For the sake of clarity, it’s probably going to be easier looking at an implemented example. Take a look at the NamelistsCalculation located in aiida_quantumespresso.calculations.namelists (this is not in AiiDA-core but on the aiida-quantumespresso package - you can find the links to this repository and its documentation at the top of this page).

How does the method _prepare_for_submission work in practice?

  1. You should start by checking if the input nodes passed in inputdict are logically sufficient to run an actual calculation. Remember to raise an exception (for example InputValidationError) if something is missing or if something unexpected is found. Ideally, it is better to discover now if something is missing, rather than waiting the queue on the cluster and see that your job has crashed. Also, if there are some nodes left unused, you are gonna leave a DB more complicated than what has really been, and therefore is better to stop the calculation now.

  2. create an input file (or more if needed). In the Namelist plugin is done like:

    input_filename = tempfolder.get_abs_path(self._DEFAULT_INPUT_FILE)
    with open(input_filename,'w') as infile:
        # Here write the information of a ParameterData inside this
        # file
    

    Note that here it all depends on how you decided the ParameterData to be written. In the namelists plugin we decided the convention that a ParameterData of the format:

    ParameterData(dict={"INPUT":{'smearing':2,
                                 'cutoff':30}
                        })
    

    is written in the input file as:

    &INPUT
        smearing = 2,
        cutoff=30,
    /
    

    Of course, it’s up to you to decide a convention which defines how to convert the dictionary to the input file. You can also impose some default values for simplicity. For example, the location of the scratch directory, if needed, should be imposed by the plugin and not by the user, and similarly you can/should decide the naming of output files.

    Note

    it is convenient to avoid hard coding of all the variables that your code has. The convention stated above is sufficient for all inputs structured as fortran cards, without the need of knowing which variables are accepted. Hard coding variable names implies that every time the external software is updated, you need to modify the plugin: in practice the plugin will easily become obsolete if poor maintained. Easyness of maintainance here win over user comfort!

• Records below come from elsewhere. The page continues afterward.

(** * sentimentbot: scoring, categorisation and reply composition

    A shallow embedding of the sentiment engine of the Bluesky reply bot
    (src/index.ts and its sibling revisions) together with the properties
    the specification states about it.

    Scores are JavaScript numbers.  Every finite double is a rational, and
    [<=], [<], [>=], [===] on finite doubles agree with the order of the
    rationals they denote, so a finite score is a [Q] and the decimal
    literals of the source are the rationals they spell.  The two infinities
    only occur as table bounds and get their own constructors.

    Arithmetic is another matter: [+], [*] and [/] round their exact result
    to the nearest double.  [JS.round53] is that rounding, and the sum, the
    quotient and the product the engine computes are written with it; a
    value that went through the arithmetic is a [JS.number], compared with
    the double a literal denotes. *)

From Stdlib Require Import ZArith QArith Qround Qabs.
From Stdlib Require Import Strings.String Strings.Ascii.
From Stdlib Require Import Lists.List.
From Stdlib Require Import Bool Lia Lqa.
Import ListNotations.

Local Open Scope string_scope.
Local Open Scope Q_scope.

(** ** Fragments of the JavaScript runtime the engine relies on *)
Module JS.

(** A number literal of a threshold table. *)
Inductive number : Type :=
  | NegInfinity : number
  | Num : Q -> number
  | Infinity : number.

(** [score <= threshold] for a finite [score]. *)
Definition le (score : Q) (threshold : number) : bool :=
  match threshold with
  | NegInfinity => false
  | Num t => Qle_bool score t
  | Infinity => true
  end.

(** [a < b], [a >= b] and [a === b] on finite numbers. *)
Definition lt (a b : Q) : bool := negb (Qle_bool b a).
Definition ge (a b : Q) : bool := Qle_bool b a.
Definition seq (a b : Q) : bool := Qeq_bool a b.

(** [x ?? d] *)
Definition nullish {A : Type} (x : option A) (d : A) : A :=
  match x with
  | Some v => v
  | None => d
  end.

(** [x?.[1]] on a pair *)
Definition opt_snd {A B : Type} (x : option (A * B)) : option B :=
  match x with
  | Some (_, b) => Some b
  | None => None
  end.

(** A value that reaches a template literal: a string, an array of
    strings, or [undefined]. *)
Inductive value : Type :=
  | Undefined : value
  | Str : string -> value
  | Arr : list string -> value.

(** [Array.prototype.join] on an array of strings. *)
Fixpoint join (sep : string) (items : list string) : string :=
  match items with
  | [] => ""
  | [s] => s
  | s :: rest => s ++ sep ++ join sep rest
  end.

(** The string a template literal interpolates for [v]; an array goes
    through [Array.prototype.toString], which joins with a comma. *)
Definition ToString (v : value) : string :=
  match v with
  | Undefined => "undefined"
  | Str s => s
  | Arr items => join "," items
  end.

(** [array[i]]: [undefined] outside [0 .. length-1]. *)
Definition index (array : list string) (i : Z) : value :=
  if (i <? 0)%Z then Undefined
  else match nth_error array (Z.to_nat i) with
       | Some s => Str s
       | None => Undefined
       end.

(** [Math.floor] *)
Definition Math_floor (x : Q) : Z := Qfloor x.

(** [array.length] as a number *)
Definition length_of (array : list string) : Q :=
  inject_Z (Z.of_nat (List.length array)).

(** *** Arithmetic on doubles

    A finite double is a whole multiple of [2^-1074] whose magnitude, on
    the grid of its binade, has at most 53 bits.  An operation rounds its
    exact result to the nearest such value, a tie going to the even one,
    and overflows to an infinity from [2^1024] on. *)

(** How many times [2^-1074] goes into one. *)
Definition units : Q := inject_Z (2 ^ 1074).

(** The spacing, in units, of the doubles around a magnitude: one unit
    among the subnormals and up to [2^53] units, doubling with each binade
    above. *)
Definition grid (magnitude : Q) : Z :=
  2 ^ Z.max (Z.log2 (Qfloor (magnitude * units)) - 52) 0.

(** The nearest integer, the even one of two that are equally near. *)
Definition nearest_even (x : Q) : Z :=
  let f := Qfloor x in
  match Qcompare (x - inject_Z f) (1 # 2) with
  | Lt => f
  | Gt => (f + 1)%Z
  | Eq => if Z.even f then f else (f + 1)%Z
  end.

Definition round_magnitude (magnitude : Q) : Q :=
  let g := grid magnitude in
  inject_Z (g * nearest_even (magnitude * units / inject_Z g)) / units.
Lemma without_id_map_index (k : nat) (rows : list Row) :
  without_id <$> map_index entry_of_row k rows = FeedbackRoute.entry_of_row <$> rows.
Proof.
  revert k. induction rows as [|row rows IH]; intros k; [done|].
  cbn [map_index fmap list_fmap]. f_equal. apply IH.
Qed.

(** The ids of a run of rows numbered from [k]: increasing, and within the
    run. *)
Lemma ids_from (k : nat) (rows : list Row) :
  StronglySorted lt (omap id (List.filter keep (map_index entry_of_row k rows)))
  ∧ Forall (λ i, k ≤ i < k + length rows)
      (omap id (List.filter keep (map_index entry_of_row k rows))).
Proof.
  revert k. induction rows as [|row rows IH]; intros k.
  { split; constructor. }
  destruct (IH (S k)) as [Hs Hb]. cbn [map_index List.filter].
  assert (Hb' : Forall (λ i, k < i ∧ k ≤ i < k + length (row :: rows))
                  (omap id (List.filter keep (map_index entry_of_row (S k) rows)))).
  { eapply Forall_impl; [exact Hb|]. intros i Hi. simpl in *. lia. }
  destruct (keep (entry_of_row row k)); cbn [omap list_omap id entry_of_row].
  - split.
    + constructor; [done|]. eapply Forall_impl; [exact Hb'|]. by intros i [? _].
    + constructor; [simpl; lia|]. eapply Forall_impl; [exact Hb'|]. by intros i [_ ?].
  - split; [done|]. eapply Forall_impl; [exact Hb'|]. by intros i [_ ?].
Qed.

Lemma omap_id_data (rows : list Row) :
  Some <$> omap id (data rows) = id <$> data rows.
Proof.
  assert (H : Forall (λ e, is_Some (id e)) (data rows)).
  { apply Forall_forall. intros e He. unfold data in He.
    apply elem_of_filter_keep in He as [He _].
    apply elem_of_map_index in He as (i & row & _ & ->). by eexists. }
  induction H as [|e l [i Hi] Hl IH]; [done|].
  cbn [omap list_omap fmap list_fmap]. rewrite Hi. cbn. by rewrite <- IH.
Qed.

End Routes.
Lemma scan_module gv :
  wellAnnotated gv = true →
  match getNamedMetadata (getParent gv) "nvvm.annotations" with
  | None => propertyMapOf gv = ∅
  | Some NMD => scanRecords NMD (gv_addr gv) ∅ = Ok (propertyMapOf gv)
  end.
Proof.
  unfold wellAnnotated, propertyMapOf, annotationsOf.
  destruct (getNamedMetadata (getParent gv) "nvvm.annotations") as [NMD|];
    [|reflexivity].
  apply scanRecords_Ok.
Qed.

Lemma cacheAnnotationFromMD_Ok gv AC :
  wellAnnotated gv = true →
  cacheAnnotationFromMD (getParent gv) gv AC
  = Ok (if bool_decide (propertyMapOf gv = ∅) then AC
        else {| Cache := <[mod_addr (getParent gv) :=
                            <[gv_addr gv := propertyMapOf gv]>
                              (default ∅ (Cache AC !! mod_addr (getParent gv)))]>
                          (Cache AC) |}).
Proof.
  intros Hwf. pose proof (scan_module gv Hwf) as Hscan.
  unfold cacheAnnotationFromMD.
  destruct (getNamedMetadata (getParent gv) "nvvm.annotations") as [NMD|].
  - rewrite Hscan. cbn [result_bind].
    destruct (bool_decide (propertyMapOf gv = ∅)); [reflexivity|].
    destruct (Cache AC !! mod_addr (getParent gv)); cbn [default id];
      [reflexivity|].
    rewrite insert_empty. reflexivity.
  - rewrite Hscan. rewrite bool_decide_eq_true_2 by reflexivity. reflexivity.
Qed.

Lemma populate_subscript gv AC :
  wellAnnotated gv = true →
  coherentAt gv AC = true →
  ∃ AC1, populateIfMissing gv AC = Ok AC1 ∧
         Cache_subscript (mod_addr (getParent gv)) (gv_addr gv) AC1
         = (propertyMapOf gv, cacheAfterLookup gv AC).
Proof.
  intros Hwf Hcoh.
  unfold populateIfMissing, notCached, coherentAt, lookupEntry in *.
  unfold cacheAfterLookup, Cache_subscript.
  set (m := mod_addr (getParent gv)) in *.
  set (a := gv_addr gv) in *.
  destruct (Cache AC !! m) as [g|] eqn:Em.
  - destruct (g !! a) as [kv|] eqn:Ea.
    + apply bool_decide_eq_true in Hcoh. subst kv.
      eexists. split; [reflexivity|]. rewrite Em. cbn [default id]. rewrite Ea.
      reflexivity.
    + rewrite cacheAnnotationFromMD_Ok by assumption. fold m a. rewrite Em.
      eexists. split; [reflexivity|]. cbn [default id].
      destruct (bool_decide (propertyMapOf gv = ∅)) eqn:Eb.
      * apply bool_decide_eq_true in Eb. rewrite Em. cbn [default id].
        rewrite Ea, Eb. reflexivity.
      * cbn [Cache]. rewrite lookup_insert_eq. cbn [default id].
        rewrite lookup_insert_eq. cbn [default id].
        rewrite !insert_insert_eq. reflexivity.
  - rewrite cacheAnnotationFromMD_Ok by assumption. fold m a. rewrite Em.
    eexists. split; [reflexivity|]. cbn [default id].
    destruct (bool_decide (propertyMapOf gv = ∅)) eqn:Eb.
    * apply bool_decide_eq_true in Eb. rewrite Em. cbn [default id].
      rewrite lookup_empty, Eb. reflexivity.
    * cbn [Cache]. rewrite lookup_insert_eq. cbn [default id].
      rewrite lookup_insert_eq. cbn [default id].
      rewrite !insert_insert_eq. reflexivity.
Qed.

Lemma findAllNVVMAnnotation_spec gv prop AC :
  wellAnnotated gv = true →
  coherentAt gv AC = true →
  findAllNVVMAnnotation gv prop AC
  = Ok (match recordedValues gv prop with [] => None | vs => Some vs end,
        cacheAfterLookup gv AC).
Proof.
  intros Hwf Hcoh.
  destruct (populate_subscript gv AC Hwf Hcoh) as (AC1 & Hp & Hs).
  unfold findAllNVVMAnnotation. rewrite Hp. cbn [result_bind]. rewrite Hs.
  rewrite propertyMapOf_lookup.
  destruct (recordedValues gv prop); reflexivity.
Qed.

Lemma findOneNVVMAnnotation_spec gv prop AC :
  wellAnnotated gv = true →
  coherentAt gv AC = true →
  findOneNVVMAnnotation gv prop AC
  = Ok (head (recordedValues gv prop), cacheAfterLookup gv AC).
Proof.
  intros Hwf Hcoh.
  destruct (populate_subscript gv AC Hwf Hcoh) as (AC1 & Hp & Hs).
  unfold findOneNVVMAnnotation. rewrite Hp. cbn [result_bind]. rewrite Hs.
  rewrite propertyMapOf_lookup.
  destruct (recordedValues gv prop); reflexivity.
Qed.

(** ** Empty property maps *)

Lemma cacheAnnotationFromMD_empty gv AC :
  scanIsEmpty gv → cacheAnnotationFromMD (getParent gv) gv AC = Ok AC.
Proof.
  unfold scanIsEmpty, cacheAnnotationFromMD.
  destruct (getNamedMetadata (getParent gv) "nvvm.annotations");
    [|reflexivity].
  intros ->. reflexivity.
Qed.

Lemma Cache_subscript_missing gv AC :
  notCached gv AC = true →
  (Cache_subscript (mod_addr (getParent gv)) (gv_addr gv) AC).1 = ∅.
Proof.
  unfold notCached, Cache_subscript. cbn [fst].
  destruct (Cache AC !! mod_addr (getParent gv)) as [g|]; cbn [default id].
  - destruct (g !! gv_addr gv); [discriminate|reflexivity].
  - rewrite lookup_empty. reflexivity.
Qed.

Lemma Cache_subscript_entry m gv AC :
  lookupEntry m gv (Cache_subscript m gv AC).2
  = Some (Cache_subscript m gv AC).1.
Proof.
  unfold lookupEntry, Cache_subscript. cbn [fst snd Cache].
  rewrite lookup_insert_eq. apply lookup_insert_eq.
Qed.

Lemma Cache_subscript_present m gv AC kv :
  lookupEntry m gv AC = Some kv → Cache_subscript m gv AC = (kv, AC).
Proof.
  unfold lookupEntry, Cache_subscript. destruct AC as [C]. cbn [Cache].
  destruct (C !! m) as [g|] eqn:Em; [|discriminate].
  intros Ea. cbn [default id]. rewrite Ea. cbn [default id].
  rewrite (insert_id g) by assumption. rewrite insert_id by assumption.
  reflexivity.
Qed.

Lemma notCached_lookupEntry gv AC :
  notCached gv AC
  = match lookupEntry (mod_addr (getParent gv)) (gv_addr gv) AC with
    | Some _ => false
    | None => true
    end.
Proof.
  unfold notCached, lookupEntry.
  destruct (Cache AC !! mod_addr (getParent gv)); reflexivity.
Qed.

(** C1, as amended.  When the population scan for an entity that is not
    cached yet gives an empty property map, the population itself stores
    nothing; but the lookup that ran it then reads [AC.Cache[m][gv]], which
    inserts an empty property map for the entity.  From then on the entity
    counts as cached: a later lookup scans nothing, returns absent and
    leaves the cache as it is. *)
Theorem empty_map_cached_by_lookup (gv : GlobalValue) (prop prop' : string)
    (AC : AnnotationCache)
    (Hscan : scanIsEmpty gv) (Hmiss : notCached gv AC = true) :
  cacheAnnotationFromMD (getParent gv) gv AC = Ok AC ∧
  ∃ AC2,
    findOneNVVMAnnotation gv prop AC = Ok (None, AC2) ∧
    findAllNVVMAnnotation gv prop AC = Ok (None, AC2) ∧
    lookupEntry (mod_addr (getParent gv)) (gv_addr gv) AC2 = Some ∅ ∧
    notCached gv AC2 = false ∧
    populateIfMissing gv AC2 = Ok AC2 ∧
    findOneNVVMAnnotation gv prop' AC2 = Ok (None, AC2) ∧
    findAllNVVMAnnotation gv prop' AC2 = Ok (None, AC2).
Proof.
  pose proof (cacheAnnotationFromMD_empty gv AC Hscan) as Hpop.
  split; [exact Hpop|].
  set (m := mod_addr (getParent gv)). set (a := gv_addr gv).
  exists (Cache_subscript m a AC).2.
  pose proof (Cache_subscript_missing gv AC Hmiss) as Hkv.
  pose proof (Cache_subscript_entry m a AC) as Hentry.
  fold m a in Hkv. rewrite Hkv in Hentry.
  assert (Hcached : notCached gv (Cache_subscript m a AC).2 = false).
  { rewrite notCached_lookupEntry. fold m a. rewrite Hentry. reflexivity. }
  assert (Hpop1 : populateIfMissing gv AC = Ok AC).
  { unfold populateIfMissing. rewrite Hmiss. exact Hpop. }
  assert (Hpop2 : populateIfMissing gv (Cache_subscript m a AC).2
                  = Ok (Cache_subscript m a AC).2).
  { unfold populateIfMissing. rewrite Hcached. reflexivity. }
  pose proof (Cache_subscript_present m a _ _ Hentry) as Hsub2.
  unfold findOneNVVMAnnotation, findAllNVVMAnnotation. fold m a.
  rewrite Hpop1, Hpop2. cbn [result_bind]. rewrite Hsub2.
  destruct (Cache_subscript m a AC) as [kv AC2] eqn:E. cbn [fst snd] in *.
  subst kv. rewrite !lookup_empty. repeat split; auto.
Qed.
Lemma assign_step_inv pre S x :
  lane_inv pre S ->
  (forall p i, x = (p, i, false) -> ~ started pre p) ->
  (forall p i, x = (p, i, true) -> ~ ended pre p) ->
  lane_inv (pre ++ [x]) (assign_step last forks S x).
Proof.
  intros (I1 & I2 & I3 & I4 & I5 & I6) Hs He. unfold lane_inv.
  destruct x as [[p i] [|]].
  - (* an end event *)
    destruct (assign_step_end S p i) as (-> & -> & ->).
    specialize (He p i eq_refl).
    assert (Hnend : forall q, ~ ended (pre ++ [(p, i, true)]) q -> ~ ended pre q /\ q <> p).
    { intros q Hq. split; [intros H; apply Hq, ended_snoc; left; exact H|].
      intros ->. apply Hq, ended_snoc. right. eauto. }
    split; [|split; [|split; [|split; [|split]]]].
    + intros q info Hq. destruct (I1 q info Hq) as [H1 H2]. split; [|exact H2].
      apply started_snoc. left. exact H1.
    + intros q Hq. apply started_snoc in Hq as [Hq|[j Hj]]; [apply I2, Hq|discriminate].
    + intros q info Hq Hnq. destruct (Hnend q Hnq) as [Hnq' Hqp].
      destruct (a_processes S !! p) as [ip|] eqn:Ep; [|apply (I3 q info Hq Hnq')].
      intros Hin. apply in_app_or in Hin as [Hin|[Hin|[]]]; [apply (I3 q info Hq Hnq' Hin)|].
      apply (I4 p q ip info); auto.
    + intros q r iq ir Hqr Hq Hr Hnq Hnr.
      apply (I4 q r iq ir Hqr Hq Hr); [apply Hnend, Hnq|apply Hnend, Hnr].
    + intros c Hc. destruct (a_processes S !! p) as [ip|] eqn:Ep; [|apply I5, Hc].
      apply in_app_or in Hc as [Hc|[<-|[]]]; [apply I5, Hc|apply (I1 p ip Ep)].
    + destruct (a_processes S !! p) as [ip|] eqn:Ep; [|exact I6].
      apply NoDup_app. split; [exact I6|]. split; [|apply NoDup_singleton].
      intros y Hy1 Hy2. apply list_elem_of_singleton in Hy2. subst y.
      apply (I3 p ip Ep He), list_elem_of_In, Hy1.
  - (* a start event *)
    destruct (assign_step_start S p i) as (c & rest & maxc' & info & Ht & Hc & -> & -> & ->).
    specialize (Hs p i eq_refl).
    assert (Hnone : a_processes S !! p = None).
    { destruct (a_processes S !! p) as [ip|] eqn:Ep; [|reflexivity].
      exfalso. apply Hs, (I1 p ip Ep). }
    assert (Hend : forall q, ended (pre ++ [(p, i, false)]) q <-> ended pre q).
    { intros q. rewrite ended_snoc. split; [intros [H|[j Hj]]; [exact H|discriminate]|auto]. }
    apply take_column_spec in Ht as [HA HB].
    assert (U : (forall y, In y rest -> In y (free_columns S)) /\ ~ In c rest /\ NoDup rest /\
                a_max_columns S <= maxc' /\ c < maxc' /\
                (forall q iq, a_processes S !! q = Some iq -> ~ ended pre q -> c <> pcolumn iq)).
    { destruct (free_columns S) as [|f0 fr] eqn:Ef.
      - destruct (HB eq_refl) as (-> & -> & ->). split; [intros y []|].
        split; [intros []|]. split; [constructor|]. split; [lia|]. split; [lia|].
        intros q iq Hq _. destruct (I1 q iq Hq). lia.
      - assert (Hne : f0 :: fr <> []) by discriminate.
        destruct (HA Hne) as (Hp & -> & Hmin).
        assert (Hcin : In c (f0 :: fr)) by (apply (Permutation_in _ Hp); left; reflexivity).
        assert (Hnd : NoDup (c :: rest)) by (rewrite Hp; exact I6).
        split; [intros y Hy; apply (Permutation_in _ Hp); right; exact Hy|].
        split; [intros Hin; apply NoDup_cons in Hnd as [Hn _]; apply Hn, list_elem_of_In, Hin|].
        split; [apply NoDup_cons in Hnd as [_ Hn]; exact Hn|].
        split; [lia|]. split; [apply I5, Hcin|].
        intros q iq Hq Hnq Heq. apply (I3 q iq Hq Hnq). rewrite <- Heq. exact Hcin. }
    destruct U as (U1 & U2 & U3 & U4 & U5 & U6).
    split; [|split; [|split; [|split; [|split]]]].
    + intros q iq Hq. destruct (decide (p = q)) as [<-|Hpq].
      * rewrite lookup_insert_eq in Hq. injection Hq as <-. split; [apply started_snoc; right; eauto|].
        rewrite Hc. exact U5.
      * rewrite lookup_insert_ne in Hq by exact Hpq. destruct (I1 q iq Hq) as [H1 H2].
        split; [apply started_snoc; left; exact H1|lia].
    + intros q Hq. destruct (decide (p = q)) as [<-|Hpq].
      * rewrite lookup_insert_eq. discriminate.
      * rewrite lookup_insert_ne by exact Hpq. apply started_snoc in Hq as [Hq|[j Hj]].
        -- apply I2, Hq.
        -- injection Hj as ->. congruence.
    + intros q iq Hq Hnq. rewrite Hend in Hnq. destruct (decide (p = q)) as [<-|Hpq].
      * rewrite lookup_insert_eq in Hq. injection Hq as <-. rewrite Hc. exact U2.
      * rewrite lookup_insert_ne in Hq by exact Hpq. intros Hin. apply (I3 q iq Hq Hnq), U1, Hin.
    + intros q r iq ir Hqr Hq Hr Hnq Hnr. rewrite Hend in Hnq, Hnr.
      destruct (decide (p = q)) as [<-|Hpq]; destruct (decide (p = r)) as [<-|Hpr].
      * congruence.
      * rewrite lookup_insert_eq in Hq. injection Hq as <-. rewrite lookup_insert_ne in Hr by exact Hpr.
        rewrite Hc. apply (U6 r ir Hr Hnr).
      * rewrite lookup_insert_eq in Hr. injection Hr as <-. rewrite lookup_insert_ne in Hq by exact Hpq.
        rewrite Hc. intros Heq. apply (U6 q iq Hq Hnq). symmetry. exact Heq.
      * rewrite lookup_insert_ne in Hq by exact Hpq. rewrite lookup_insert_ne in Hr by exact Hpr.
        apply (I4 q r iq ir); assumption.
    + intros y Hy. specialize (I5 y (U1 y Hy)). lia.
    + exact U3.
Qed.
Lemma greedy_step year done f :
  (forall y, In y done -> y < year) ->
  greedy_inv self done f ->
  post (year_pass self year) f
    (fun _ f' => greedy_inv self (done ++ [year]) f') (fun _ _ => True).
Proof.
  intros Hbefore [Hwf Hincl Hkeys Hrem Hearly].
  eapply post_weaken;
    [apply (post_conj _ _ _ _ _ _ (year_pass_post self year f)
              (year_pass_full year f)) | |auto].
  intros a f' [(ys & added & Hs & Hok & Ha & Hpop & _) Hfull].
  assert (Hfresh : dict_get (schedule f) year = None).
  { apply dict_get_None. rewrite Hkeys. intros Hin.
    pose proof (Hbefore _ Hin). lia. }
  destruct (pop_all_wf _ _ _ Hpop Hwf) as (Hwf' & _ & Hpopped).
  assert (Hsub : incl (class_terms_copy f') (class_terms_copy f))
    by (eapply pop_all_incl; eauto).
  assert (Hyear : year_of f' year = ys)
    by (unfold year_of; now rewrite Hs, dict_get_set_eq).
  assert (Hterms : forall c ts ts0, In (c, ts0) (class_terms_copy f) ->
            In (c, ts) (class_terms self) -> ts0 = ts).
  { intros c ts ts0 H0 H1. apply Hincl in H0.
    apply (In_dict_get _ _ _ terms_wf) in H0, H1. congruence. }
  constructor.
  - exact Hwf'.
  - eapply incl_tran; eauto.
  - rewrite Hs, (dict_keys_set_absent _ _ _ Hfresh), Hkeys. reflexivity.
  - intros c ts Hin y ys'. rewrite Hs.
    destruct (Z.eq_dec year y) as [<-|Hne].
    + rewrite dict_get_set_eq. intros [= <-]. rewrite <- Hyear.
      apply Hfull; [apply Hsub, Hin|]. rewrite Ha. intros Hadded.
      destruct (Hpopped _ Hadded) as [Hnone _].
      apply dict_get_None in Hnone. apply Hnone.
      unfold dict_keys. apply in_map_iff. now exists (c, ts).
    + rewrite dict_get_set_neq by assumption. apply Hrem, Hsub, Hin.
  - intros c y t Hplaced ts Hts y' ys' Hlt. rewrite Hs in Hplaced |- *.
    apply placed_at_set in Hplaced.
    destruct Hplaced as [[-> (slot & v & Hslot & Hv)]|[Hne Hplaced]].
    + rewrite dict_get_set_neq by lia. intros Hy'.
      destruct (yo_val _ _ _ _ Hok _ _ _ _ Hslot Hv) as (_ & _ & ts0 & Hin0 & _).
      rewrite <- (Hterms c ts ts0 Hin0 Hts). eapply Hrem; eauto.
    + assert (Hold : y < year).
      { apply Hbefore. rewrite <- Hkeys.
        destruct Hplaced as (slot & v & Hslot & _). unfold slot_of in Hslot.
        destruct (dict_get (schedule f) y) as [ys0|] eqn:Hy; [|discriminate].
        eapply dict_get_key; eauto. }
      rewrite dict_get_set_neq by lia. intros Hy'.
      eapply Hearly; eauto.
Qed.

  3. copy inside this folder some auxiliary files that resides on your local machine, like for example pseudopotentials.

  4. return a CalcInfo object.

    This object contains some accessory information. Here’s a template of what it may look like:

    calcinfo = CalcInfo()
    
    calcinfo.uuid = self.uuid
    calcinfo.local_copy_list = local_copy_list
    calcinfo.remote_copy_list = remote_copy_list
    
    calcinfo.retrieve_list = []
    ### Modify here !
    calcinfo.retrieve_list.append('Every file/folder you want to store back locally')
    ### Modify here!
    calcinfo.retrieve_temporary_list = []
    ### Modify here!
    calcinfo.retrieve_singlefile_list = []
    
    ### Modify here and put a name for standard input/output files
    codeinfo = CodeInfo()
    codeinfo.cmdline_params = settings_dict.pop('CMDLINE', [])
    codeinfo.stdin_name = self._DEFAULT_INPUT_FILE
    codeinfo.stdout_name = self._DEFAULT_OUTPUT_FILE
    codeinfo.withmpi = self.get_withmpi()
    codeinfo.code_pk = code.pk
    
    calcinfo.codes_info = [codeinfo]
    
    return calcinfo
    

    There are a couple of things to be set on calcinfo.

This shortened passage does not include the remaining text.